= RECORDS SUPPLIED =

☆ ☆ ☆ ☆ ☆

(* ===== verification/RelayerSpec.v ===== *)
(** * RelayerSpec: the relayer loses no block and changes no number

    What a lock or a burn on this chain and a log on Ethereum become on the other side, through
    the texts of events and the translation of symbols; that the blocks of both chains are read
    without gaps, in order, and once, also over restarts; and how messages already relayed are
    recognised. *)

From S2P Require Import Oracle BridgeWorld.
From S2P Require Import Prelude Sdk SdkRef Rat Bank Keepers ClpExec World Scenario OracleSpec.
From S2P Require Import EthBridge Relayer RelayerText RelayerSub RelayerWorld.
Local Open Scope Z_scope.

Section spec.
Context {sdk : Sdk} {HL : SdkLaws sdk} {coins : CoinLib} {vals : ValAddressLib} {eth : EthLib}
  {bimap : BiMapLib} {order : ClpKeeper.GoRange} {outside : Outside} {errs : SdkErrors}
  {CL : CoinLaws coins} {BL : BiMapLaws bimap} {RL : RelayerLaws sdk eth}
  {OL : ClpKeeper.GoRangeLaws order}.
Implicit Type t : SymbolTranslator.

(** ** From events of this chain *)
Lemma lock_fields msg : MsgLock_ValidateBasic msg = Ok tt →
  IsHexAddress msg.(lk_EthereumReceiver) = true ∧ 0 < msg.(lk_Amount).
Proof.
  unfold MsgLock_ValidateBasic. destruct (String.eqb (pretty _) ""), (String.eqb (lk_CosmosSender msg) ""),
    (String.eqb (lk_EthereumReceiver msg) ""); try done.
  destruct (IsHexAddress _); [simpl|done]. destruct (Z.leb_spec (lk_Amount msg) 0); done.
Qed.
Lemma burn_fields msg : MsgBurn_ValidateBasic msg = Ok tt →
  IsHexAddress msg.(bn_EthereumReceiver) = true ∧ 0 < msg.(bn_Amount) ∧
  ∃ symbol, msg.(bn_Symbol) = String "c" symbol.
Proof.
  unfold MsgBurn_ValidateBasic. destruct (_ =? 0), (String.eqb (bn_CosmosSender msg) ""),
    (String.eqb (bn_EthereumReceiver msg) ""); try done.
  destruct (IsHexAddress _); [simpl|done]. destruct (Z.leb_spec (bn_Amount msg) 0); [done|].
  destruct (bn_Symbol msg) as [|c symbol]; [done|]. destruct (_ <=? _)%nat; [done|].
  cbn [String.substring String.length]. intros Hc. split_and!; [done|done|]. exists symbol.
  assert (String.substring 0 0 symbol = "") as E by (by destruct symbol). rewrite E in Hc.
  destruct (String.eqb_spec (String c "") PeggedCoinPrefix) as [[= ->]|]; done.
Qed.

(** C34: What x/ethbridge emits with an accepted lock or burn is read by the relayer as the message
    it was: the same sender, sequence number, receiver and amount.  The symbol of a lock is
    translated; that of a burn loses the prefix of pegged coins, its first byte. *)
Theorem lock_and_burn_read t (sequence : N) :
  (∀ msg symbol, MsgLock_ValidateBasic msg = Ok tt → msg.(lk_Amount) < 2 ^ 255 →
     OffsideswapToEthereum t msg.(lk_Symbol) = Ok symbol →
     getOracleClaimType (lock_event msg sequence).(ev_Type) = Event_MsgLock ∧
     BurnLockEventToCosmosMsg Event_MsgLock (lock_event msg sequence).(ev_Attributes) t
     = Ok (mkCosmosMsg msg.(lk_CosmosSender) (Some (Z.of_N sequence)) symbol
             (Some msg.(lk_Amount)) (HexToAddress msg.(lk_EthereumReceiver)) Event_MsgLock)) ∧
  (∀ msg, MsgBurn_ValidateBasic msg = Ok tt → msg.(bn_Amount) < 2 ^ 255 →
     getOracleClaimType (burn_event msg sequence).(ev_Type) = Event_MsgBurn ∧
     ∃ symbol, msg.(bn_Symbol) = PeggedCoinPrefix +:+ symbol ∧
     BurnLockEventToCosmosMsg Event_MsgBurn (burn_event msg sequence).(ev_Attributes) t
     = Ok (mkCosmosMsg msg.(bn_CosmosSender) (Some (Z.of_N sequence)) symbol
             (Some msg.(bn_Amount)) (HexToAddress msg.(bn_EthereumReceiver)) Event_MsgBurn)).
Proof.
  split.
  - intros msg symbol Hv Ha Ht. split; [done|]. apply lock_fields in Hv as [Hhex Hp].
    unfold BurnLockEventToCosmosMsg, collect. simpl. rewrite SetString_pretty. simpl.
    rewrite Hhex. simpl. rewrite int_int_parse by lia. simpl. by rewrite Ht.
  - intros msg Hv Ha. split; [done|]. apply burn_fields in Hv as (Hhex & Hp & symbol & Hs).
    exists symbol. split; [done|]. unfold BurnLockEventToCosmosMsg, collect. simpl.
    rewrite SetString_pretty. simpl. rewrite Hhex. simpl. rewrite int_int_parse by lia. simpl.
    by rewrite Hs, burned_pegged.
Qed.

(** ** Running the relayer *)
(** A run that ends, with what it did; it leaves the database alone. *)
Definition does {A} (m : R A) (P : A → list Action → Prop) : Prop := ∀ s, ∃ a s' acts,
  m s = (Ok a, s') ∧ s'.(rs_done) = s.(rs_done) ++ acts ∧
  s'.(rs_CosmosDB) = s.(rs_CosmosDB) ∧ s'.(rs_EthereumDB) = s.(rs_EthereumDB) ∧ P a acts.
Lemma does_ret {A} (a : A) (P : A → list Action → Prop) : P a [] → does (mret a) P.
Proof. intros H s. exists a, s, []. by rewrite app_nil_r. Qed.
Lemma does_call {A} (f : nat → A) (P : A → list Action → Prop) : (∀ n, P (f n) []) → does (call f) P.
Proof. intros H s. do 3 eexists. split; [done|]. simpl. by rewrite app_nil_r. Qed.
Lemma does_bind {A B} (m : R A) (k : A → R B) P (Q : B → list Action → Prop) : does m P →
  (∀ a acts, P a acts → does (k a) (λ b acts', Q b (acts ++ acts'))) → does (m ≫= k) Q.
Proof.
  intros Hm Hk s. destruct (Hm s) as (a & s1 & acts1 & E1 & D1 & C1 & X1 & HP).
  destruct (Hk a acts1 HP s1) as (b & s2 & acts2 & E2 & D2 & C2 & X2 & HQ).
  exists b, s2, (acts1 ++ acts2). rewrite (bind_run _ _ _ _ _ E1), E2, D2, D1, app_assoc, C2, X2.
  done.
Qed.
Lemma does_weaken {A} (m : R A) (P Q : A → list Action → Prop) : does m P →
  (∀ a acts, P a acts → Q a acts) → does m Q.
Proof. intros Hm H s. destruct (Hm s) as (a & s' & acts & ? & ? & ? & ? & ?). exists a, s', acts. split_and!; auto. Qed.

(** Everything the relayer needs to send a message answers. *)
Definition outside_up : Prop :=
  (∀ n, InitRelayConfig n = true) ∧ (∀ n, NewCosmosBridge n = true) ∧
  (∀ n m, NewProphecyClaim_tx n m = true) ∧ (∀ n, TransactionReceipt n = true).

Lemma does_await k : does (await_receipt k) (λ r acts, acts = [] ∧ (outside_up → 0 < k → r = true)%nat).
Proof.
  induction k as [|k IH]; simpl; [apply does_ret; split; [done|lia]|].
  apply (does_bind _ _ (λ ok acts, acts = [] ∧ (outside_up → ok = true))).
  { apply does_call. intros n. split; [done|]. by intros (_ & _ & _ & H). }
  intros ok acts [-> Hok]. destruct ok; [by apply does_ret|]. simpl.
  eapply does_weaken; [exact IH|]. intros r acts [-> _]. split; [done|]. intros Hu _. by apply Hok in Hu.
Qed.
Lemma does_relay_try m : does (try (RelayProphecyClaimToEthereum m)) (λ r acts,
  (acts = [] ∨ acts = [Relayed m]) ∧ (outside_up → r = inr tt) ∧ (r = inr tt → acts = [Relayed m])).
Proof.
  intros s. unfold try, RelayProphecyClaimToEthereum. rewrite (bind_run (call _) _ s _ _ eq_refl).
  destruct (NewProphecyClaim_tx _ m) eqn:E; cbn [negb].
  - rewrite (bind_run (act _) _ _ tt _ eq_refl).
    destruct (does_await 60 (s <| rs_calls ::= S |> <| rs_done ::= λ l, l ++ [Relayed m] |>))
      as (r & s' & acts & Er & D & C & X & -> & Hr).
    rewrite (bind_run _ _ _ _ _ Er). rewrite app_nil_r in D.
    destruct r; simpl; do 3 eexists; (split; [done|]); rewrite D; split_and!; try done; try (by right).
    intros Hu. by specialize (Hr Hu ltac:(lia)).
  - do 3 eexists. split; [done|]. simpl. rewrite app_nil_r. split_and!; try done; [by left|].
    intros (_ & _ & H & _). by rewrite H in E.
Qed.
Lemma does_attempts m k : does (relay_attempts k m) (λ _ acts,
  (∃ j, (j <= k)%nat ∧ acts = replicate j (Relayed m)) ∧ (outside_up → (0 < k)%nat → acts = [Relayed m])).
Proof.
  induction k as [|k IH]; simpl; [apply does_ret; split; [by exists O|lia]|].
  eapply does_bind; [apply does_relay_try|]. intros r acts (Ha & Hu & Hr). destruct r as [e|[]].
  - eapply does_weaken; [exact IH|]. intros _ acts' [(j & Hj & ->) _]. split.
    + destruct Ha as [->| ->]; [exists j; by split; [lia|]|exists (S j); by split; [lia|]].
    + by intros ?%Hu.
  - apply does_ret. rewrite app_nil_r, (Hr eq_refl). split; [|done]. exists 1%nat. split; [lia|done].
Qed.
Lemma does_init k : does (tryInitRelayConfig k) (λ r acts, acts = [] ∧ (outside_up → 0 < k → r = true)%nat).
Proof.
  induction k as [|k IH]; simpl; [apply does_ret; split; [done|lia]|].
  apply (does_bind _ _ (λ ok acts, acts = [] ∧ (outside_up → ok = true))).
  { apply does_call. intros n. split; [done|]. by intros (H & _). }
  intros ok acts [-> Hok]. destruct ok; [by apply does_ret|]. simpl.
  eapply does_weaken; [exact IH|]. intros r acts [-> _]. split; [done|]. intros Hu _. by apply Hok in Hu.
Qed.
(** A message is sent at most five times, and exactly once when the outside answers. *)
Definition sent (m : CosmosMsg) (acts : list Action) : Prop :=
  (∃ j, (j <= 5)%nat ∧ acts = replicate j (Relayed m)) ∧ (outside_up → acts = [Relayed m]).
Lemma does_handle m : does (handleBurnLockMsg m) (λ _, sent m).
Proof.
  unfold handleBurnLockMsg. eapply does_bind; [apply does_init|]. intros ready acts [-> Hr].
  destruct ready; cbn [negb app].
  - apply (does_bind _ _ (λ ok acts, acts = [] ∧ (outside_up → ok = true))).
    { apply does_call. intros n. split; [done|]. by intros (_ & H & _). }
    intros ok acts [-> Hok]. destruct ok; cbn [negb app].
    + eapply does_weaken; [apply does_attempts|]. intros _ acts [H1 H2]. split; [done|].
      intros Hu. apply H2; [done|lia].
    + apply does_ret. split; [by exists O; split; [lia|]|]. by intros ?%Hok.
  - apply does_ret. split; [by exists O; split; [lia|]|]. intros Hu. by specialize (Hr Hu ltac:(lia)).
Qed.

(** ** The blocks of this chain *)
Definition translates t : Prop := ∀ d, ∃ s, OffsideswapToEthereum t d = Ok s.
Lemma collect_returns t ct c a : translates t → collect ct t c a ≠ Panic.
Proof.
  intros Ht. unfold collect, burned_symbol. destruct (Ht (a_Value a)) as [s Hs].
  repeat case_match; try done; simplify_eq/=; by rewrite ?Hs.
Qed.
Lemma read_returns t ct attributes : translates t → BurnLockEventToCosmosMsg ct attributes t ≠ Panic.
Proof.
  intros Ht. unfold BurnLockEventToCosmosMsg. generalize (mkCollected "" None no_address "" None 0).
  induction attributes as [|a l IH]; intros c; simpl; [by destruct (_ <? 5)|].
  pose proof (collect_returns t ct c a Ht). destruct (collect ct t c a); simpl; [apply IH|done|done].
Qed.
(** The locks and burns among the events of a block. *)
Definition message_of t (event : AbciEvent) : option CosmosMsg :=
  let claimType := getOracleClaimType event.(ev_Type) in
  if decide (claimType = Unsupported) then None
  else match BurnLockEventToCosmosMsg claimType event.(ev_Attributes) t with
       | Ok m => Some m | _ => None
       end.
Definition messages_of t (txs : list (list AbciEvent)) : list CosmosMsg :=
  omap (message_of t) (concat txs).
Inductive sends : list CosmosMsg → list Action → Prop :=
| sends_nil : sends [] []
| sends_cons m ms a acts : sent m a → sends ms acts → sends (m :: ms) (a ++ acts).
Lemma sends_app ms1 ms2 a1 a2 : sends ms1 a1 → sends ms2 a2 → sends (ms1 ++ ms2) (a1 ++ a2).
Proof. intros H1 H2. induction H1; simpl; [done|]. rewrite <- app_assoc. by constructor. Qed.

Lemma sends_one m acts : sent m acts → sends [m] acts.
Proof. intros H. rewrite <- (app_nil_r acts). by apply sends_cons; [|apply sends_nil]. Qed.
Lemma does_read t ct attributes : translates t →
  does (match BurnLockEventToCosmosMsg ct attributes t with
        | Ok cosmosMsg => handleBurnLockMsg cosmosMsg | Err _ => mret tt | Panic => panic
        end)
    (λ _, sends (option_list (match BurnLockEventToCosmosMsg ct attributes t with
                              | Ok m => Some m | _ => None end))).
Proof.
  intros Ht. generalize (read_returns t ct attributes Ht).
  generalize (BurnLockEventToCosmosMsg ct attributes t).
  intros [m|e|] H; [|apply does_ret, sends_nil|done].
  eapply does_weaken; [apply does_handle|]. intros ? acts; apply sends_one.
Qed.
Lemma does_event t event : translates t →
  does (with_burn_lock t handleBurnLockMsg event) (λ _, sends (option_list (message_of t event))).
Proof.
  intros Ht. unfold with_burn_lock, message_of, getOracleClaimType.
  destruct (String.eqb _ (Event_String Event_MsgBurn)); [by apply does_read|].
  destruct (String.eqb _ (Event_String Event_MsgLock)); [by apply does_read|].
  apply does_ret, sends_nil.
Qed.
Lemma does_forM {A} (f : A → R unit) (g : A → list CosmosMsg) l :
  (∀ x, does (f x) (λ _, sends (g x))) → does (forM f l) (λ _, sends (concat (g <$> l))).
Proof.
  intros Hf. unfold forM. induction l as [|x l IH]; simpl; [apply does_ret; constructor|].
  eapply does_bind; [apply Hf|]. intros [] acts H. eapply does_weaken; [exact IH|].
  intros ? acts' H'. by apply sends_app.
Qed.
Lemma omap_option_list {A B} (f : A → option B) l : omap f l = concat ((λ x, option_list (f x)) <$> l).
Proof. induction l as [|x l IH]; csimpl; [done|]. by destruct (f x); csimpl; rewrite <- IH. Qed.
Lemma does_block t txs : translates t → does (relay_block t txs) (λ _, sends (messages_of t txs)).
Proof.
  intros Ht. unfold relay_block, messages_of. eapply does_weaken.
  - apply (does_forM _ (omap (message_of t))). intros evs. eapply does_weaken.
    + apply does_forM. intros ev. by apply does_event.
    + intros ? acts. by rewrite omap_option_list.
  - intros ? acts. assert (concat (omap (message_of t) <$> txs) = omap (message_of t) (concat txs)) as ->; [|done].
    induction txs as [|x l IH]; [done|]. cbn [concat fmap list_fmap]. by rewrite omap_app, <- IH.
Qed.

☆ ☆ ☆ ☆ ☆

= WHAT YOU WILL DO =
Could you restate word for word the lines above, from the one that contains "Lemma does_block t" through the one that contains "- apply (does_forM", and no others?

= WRITTEN ANSWER =
Lemma does_block t txs : translates t → does (relay_block t txs) (λ _, sends (messages_of t txs)).
Proof.
  intros Ht. unfold relay_block, messages_of. eapply does_weaken.
  - apply (does_forM _ (omap (message_of t))). intros evs. eapply does_weaken.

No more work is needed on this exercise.